What you need to do - Take the entries below and print, exactly, the stretch from the line containing "- apply range_find_Some" through the line containing "(∀ a, int64_ok (ts_feePolicy s a)) → int64_ok", both included.

Provided records -
§ §
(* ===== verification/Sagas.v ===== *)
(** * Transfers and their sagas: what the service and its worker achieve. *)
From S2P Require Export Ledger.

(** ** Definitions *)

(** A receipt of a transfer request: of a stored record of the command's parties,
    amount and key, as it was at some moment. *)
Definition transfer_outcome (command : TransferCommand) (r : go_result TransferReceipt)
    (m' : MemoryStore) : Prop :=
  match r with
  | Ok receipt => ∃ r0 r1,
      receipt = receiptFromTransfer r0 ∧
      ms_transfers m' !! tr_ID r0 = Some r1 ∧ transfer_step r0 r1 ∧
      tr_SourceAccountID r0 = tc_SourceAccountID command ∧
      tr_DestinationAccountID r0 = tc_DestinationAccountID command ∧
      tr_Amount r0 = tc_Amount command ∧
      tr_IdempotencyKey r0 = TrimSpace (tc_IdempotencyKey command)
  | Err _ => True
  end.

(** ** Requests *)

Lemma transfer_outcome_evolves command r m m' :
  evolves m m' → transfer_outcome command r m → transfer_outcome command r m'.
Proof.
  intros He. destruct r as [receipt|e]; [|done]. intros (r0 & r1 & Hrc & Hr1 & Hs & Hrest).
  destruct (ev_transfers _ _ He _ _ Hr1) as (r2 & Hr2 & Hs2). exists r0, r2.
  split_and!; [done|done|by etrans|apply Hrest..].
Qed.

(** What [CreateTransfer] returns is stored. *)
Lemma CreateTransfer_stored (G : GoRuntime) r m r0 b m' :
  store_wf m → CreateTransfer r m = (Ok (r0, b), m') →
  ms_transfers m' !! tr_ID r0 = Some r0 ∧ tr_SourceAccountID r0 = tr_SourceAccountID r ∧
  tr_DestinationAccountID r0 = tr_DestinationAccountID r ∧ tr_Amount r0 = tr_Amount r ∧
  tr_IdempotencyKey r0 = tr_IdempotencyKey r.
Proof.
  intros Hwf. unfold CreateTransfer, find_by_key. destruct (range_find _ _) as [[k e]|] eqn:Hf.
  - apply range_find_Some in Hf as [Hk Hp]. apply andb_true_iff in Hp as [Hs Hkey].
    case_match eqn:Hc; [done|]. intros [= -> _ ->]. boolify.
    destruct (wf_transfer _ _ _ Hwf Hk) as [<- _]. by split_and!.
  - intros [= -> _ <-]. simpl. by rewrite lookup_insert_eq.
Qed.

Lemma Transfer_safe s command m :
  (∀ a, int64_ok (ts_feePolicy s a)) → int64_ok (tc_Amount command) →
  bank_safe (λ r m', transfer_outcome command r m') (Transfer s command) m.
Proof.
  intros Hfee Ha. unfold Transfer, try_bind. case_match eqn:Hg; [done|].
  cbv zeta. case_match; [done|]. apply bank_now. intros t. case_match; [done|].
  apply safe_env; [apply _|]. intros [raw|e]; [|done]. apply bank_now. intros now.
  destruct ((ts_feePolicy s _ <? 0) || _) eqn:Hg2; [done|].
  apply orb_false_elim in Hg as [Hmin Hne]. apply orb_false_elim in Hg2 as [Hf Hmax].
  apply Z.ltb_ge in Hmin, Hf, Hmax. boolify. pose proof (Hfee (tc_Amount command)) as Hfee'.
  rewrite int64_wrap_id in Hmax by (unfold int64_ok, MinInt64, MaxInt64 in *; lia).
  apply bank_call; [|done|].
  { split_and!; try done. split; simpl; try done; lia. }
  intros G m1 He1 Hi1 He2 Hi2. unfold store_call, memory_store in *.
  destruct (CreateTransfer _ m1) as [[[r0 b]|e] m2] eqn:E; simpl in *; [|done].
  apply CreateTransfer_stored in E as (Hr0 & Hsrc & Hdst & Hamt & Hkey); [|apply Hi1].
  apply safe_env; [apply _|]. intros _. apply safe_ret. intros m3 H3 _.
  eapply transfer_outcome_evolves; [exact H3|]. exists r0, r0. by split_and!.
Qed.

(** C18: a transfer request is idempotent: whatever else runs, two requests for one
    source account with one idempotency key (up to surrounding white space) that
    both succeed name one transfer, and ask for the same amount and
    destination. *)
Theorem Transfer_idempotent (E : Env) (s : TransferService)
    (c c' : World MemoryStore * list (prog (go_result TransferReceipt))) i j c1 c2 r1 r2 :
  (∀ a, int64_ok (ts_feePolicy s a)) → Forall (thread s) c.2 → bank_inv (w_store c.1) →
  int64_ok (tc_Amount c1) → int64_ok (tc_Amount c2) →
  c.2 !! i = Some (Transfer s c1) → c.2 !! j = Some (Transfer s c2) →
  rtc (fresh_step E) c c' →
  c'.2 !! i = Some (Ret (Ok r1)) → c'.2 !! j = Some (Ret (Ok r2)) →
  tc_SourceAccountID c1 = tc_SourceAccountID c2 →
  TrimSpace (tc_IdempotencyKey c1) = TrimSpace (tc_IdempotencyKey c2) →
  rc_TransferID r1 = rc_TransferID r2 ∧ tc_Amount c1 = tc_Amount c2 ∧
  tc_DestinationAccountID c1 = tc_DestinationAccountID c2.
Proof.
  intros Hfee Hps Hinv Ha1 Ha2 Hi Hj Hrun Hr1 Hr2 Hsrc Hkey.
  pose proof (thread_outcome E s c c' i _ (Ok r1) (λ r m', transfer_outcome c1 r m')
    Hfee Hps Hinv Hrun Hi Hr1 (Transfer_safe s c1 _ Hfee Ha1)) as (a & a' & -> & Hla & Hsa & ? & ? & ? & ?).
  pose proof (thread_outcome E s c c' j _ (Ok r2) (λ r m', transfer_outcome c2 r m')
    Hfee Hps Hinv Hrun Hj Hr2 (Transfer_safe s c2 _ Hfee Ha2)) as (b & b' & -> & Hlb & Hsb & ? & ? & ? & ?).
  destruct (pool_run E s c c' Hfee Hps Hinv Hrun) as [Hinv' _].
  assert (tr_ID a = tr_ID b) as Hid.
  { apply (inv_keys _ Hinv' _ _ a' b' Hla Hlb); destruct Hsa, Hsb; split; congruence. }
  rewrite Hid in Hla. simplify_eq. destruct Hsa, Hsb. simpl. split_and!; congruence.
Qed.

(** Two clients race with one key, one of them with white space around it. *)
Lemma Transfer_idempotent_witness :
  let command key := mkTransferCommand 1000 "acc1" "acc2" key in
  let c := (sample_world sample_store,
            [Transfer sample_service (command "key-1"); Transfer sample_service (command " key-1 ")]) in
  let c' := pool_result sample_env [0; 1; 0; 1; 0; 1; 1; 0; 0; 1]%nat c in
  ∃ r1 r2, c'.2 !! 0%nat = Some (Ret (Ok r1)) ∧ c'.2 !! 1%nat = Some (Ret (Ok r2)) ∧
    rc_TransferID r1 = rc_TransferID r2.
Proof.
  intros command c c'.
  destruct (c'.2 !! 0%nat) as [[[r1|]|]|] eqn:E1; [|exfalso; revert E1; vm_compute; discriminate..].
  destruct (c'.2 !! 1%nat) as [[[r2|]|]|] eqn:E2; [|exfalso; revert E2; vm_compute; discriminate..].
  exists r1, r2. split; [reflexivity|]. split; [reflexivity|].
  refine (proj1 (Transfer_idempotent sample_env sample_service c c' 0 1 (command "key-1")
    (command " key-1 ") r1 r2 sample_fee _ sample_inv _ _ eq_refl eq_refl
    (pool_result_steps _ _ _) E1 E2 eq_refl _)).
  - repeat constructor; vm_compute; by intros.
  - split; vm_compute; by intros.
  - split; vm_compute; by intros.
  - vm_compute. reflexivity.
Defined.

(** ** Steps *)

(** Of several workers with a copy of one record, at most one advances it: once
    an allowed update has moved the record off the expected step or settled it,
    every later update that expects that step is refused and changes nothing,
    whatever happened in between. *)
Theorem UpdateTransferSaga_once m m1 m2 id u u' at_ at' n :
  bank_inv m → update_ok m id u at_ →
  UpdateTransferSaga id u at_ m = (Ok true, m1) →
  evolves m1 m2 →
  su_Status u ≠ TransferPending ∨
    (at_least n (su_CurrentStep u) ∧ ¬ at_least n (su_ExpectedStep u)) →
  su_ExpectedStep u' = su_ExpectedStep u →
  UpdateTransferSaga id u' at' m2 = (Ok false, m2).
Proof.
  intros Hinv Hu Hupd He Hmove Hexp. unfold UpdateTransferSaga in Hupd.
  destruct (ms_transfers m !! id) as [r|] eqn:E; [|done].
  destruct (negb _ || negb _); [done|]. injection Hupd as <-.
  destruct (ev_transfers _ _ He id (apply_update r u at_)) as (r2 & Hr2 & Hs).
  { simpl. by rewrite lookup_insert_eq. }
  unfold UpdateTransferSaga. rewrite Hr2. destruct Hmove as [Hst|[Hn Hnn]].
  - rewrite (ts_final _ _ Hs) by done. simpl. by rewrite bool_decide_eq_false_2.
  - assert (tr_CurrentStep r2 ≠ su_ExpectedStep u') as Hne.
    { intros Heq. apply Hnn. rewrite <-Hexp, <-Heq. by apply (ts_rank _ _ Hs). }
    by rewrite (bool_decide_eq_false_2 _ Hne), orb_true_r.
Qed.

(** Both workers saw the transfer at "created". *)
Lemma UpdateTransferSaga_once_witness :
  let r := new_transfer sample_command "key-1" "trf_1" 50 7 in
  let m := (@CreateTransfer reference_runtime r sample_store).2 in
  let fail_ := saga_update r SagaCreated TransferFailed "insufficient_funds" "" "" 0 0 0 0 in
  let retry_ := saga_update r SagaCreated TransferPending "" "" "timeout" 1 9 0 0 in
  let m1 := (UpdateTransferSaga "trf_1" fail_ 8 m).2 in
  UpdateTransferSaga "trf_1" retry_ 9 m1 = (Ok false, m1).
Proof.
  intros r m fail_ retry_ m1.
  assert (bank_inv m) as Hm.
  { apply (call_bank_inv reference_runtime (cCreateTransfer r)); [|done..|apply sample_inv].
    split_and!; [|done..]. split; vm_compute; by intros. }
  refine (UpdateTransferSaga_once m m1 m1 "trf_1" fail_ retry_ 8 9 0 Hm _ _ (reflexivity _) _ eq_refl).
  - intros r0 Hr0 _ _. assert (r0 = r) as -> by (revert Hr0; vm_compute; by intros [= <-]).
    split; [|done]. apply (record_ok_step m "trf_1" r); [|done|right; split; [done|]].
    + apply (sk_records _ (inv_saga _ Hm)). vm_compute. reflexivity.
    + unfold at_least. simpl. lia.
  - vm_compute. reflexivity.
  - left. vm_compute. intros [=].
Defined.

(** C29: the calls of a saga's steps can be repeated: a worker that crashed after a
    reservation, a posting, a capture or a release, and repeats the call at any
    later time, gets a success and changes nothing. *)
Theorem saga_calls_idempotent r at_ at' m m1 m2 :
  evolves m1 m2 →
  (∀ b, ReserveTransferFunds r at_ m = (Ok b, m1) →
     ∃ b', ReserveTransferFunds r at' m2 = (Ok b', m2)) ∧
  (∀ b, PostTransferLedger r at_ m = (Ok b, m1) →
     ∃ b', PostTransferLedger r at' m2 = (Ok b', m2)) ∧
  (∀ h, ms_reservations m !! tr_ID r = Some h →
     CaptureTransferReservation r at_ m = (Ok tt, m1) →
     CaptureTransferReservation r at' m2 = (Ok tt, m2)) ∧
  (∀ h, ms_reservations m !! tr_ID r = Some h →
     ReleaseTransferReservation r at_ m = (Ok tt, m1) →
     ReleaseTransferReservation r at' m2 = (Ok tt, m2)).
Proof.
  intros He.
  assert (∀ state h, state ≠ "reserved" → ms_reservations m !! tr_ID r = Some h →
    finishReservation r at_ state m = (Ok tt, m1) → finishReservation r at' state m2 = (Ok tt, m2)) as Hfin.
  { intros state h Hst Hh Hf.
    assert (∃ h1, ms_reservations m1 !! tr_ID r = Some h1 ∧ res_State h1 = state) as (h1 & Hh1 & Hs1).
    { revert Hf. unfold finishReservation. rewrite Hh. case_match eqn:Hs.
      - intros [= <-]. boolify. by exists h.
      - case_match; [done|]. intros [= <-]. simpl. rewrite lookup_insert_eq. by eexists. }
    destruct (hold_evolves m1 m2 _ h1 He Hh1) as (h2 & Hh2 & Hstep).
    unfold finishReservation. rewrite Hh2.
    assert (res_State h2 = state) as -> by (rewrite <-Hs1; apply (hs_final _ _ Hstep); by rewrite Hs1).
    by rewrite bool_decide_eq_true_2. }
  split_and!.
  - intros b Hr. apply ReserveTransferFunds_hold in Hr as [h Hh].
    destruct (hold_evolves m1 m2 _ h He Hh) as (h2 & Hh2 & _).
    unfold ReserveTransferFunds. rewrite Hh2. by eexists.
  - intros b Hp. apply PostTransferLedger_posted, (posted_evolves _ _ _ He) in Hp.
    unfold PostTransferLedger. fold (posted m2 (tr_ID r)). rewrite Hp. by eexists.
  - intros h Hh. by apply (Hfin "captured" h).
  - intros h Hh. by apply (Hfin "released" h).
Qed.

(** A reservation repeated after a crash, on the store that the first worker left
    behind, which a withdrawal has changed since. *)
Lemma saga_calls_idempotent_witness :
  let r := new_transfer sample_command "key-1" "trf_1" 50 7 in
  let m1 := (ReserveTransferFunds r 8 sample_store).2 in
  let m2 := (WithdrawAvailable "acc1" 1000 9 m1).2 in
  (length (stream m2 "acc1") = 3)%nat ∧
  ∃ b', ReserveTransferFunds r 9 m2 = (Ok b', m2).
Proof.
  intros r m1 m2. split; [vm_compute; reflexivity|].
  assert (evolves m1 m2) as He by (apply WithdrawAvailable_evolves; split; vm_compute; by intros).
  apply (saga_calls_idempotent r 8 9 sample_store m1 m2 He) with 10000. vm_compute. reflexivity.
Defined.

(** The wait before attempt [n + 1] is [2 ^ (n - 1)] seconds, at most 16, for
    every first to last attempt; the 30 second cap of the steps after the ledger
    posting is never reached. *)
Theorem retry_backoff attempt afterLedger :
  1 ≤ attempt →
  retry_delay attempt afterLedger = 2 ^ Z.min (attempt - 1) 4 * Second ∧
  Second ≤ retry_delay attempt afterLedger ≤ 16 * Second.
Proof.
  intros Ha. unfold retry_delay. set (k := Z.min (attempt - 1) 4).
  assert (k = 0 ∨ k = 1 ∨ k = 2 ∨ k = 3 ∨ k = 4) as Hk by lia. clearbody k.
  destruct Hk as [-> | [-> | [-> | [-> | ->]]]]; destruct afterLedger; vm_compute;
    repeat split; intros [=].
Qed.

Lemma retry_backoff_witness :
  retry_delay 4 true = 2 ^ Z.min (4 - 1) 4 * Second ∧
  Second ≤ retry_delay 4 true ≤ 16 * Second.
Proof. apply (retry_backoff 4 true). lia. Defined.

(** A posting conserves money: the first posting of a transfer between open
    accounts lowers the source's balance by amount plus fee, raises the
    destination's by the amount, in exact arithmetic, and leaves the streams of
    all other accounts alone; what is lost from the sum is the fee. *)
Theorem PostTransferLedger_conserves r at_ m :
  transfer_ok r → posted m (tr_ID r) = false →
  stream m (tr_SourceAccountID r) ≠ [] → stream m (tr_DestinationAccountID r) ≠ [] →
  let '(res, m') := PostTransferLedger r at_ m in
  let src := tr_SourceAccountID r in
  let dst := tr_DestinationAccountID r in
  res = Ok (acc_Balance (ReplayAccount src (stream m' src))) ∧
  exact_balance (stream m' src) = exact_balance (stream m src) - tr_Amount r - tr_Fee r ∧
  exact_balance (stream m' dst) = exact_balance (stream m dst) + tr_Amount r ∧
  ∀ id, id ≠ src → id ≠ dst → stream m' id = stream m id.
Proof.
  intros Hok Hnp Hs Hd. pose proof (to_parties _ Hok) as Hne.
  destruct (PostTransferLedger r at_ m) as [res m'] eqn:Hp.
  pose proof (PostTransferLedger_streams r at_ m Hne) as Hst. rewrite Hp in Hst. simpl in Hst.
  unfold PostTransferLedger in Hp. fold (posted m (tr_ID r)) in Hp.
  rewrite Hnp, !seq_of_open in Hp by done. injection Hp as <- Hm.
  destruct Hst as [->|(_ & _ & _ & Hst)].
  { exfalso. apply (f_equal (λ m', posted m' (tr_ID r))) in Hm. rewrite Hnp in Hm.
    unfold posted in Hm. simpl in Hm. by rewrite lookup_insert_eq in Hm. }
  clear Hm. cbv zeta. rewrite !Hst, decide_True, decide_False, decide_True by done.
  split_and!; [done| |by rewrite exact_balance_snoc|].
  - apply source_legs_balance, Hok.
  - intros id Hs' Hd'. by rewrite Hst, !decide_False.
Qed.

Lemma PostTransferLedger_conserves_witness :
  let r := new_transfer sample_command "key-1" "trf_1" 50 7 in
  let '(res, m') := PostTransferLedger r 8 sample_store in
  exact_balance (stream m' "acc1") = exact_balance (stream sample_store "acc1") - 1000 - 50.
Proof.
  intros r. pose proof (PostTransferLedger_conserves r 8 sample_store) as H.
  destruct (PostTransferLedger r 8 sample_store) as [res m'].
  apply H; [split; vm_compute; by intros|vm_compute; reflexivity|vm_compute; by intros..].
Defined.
§ §
Expected answer -
  - apply range_find_Some in Hf as [Hk Hp]. apply andb_true_iff in Hp as [Hs Hkey].
    case_match eqn:Hc; [done|]. intros [= -> _ ->]. boolify.
    destruct (wf_transfer _ _ _ Hwf Hk) as [<- _]. by split_and!.
  - intros [= -> _ <-]. simpl. by rewrite lookup_insert_eq.
Qed.

Lemma Transfer_safe s command m :
  (∀ a, int64_ok (ts_feePolicy s a)) → int64_ok (tc_Amount command) →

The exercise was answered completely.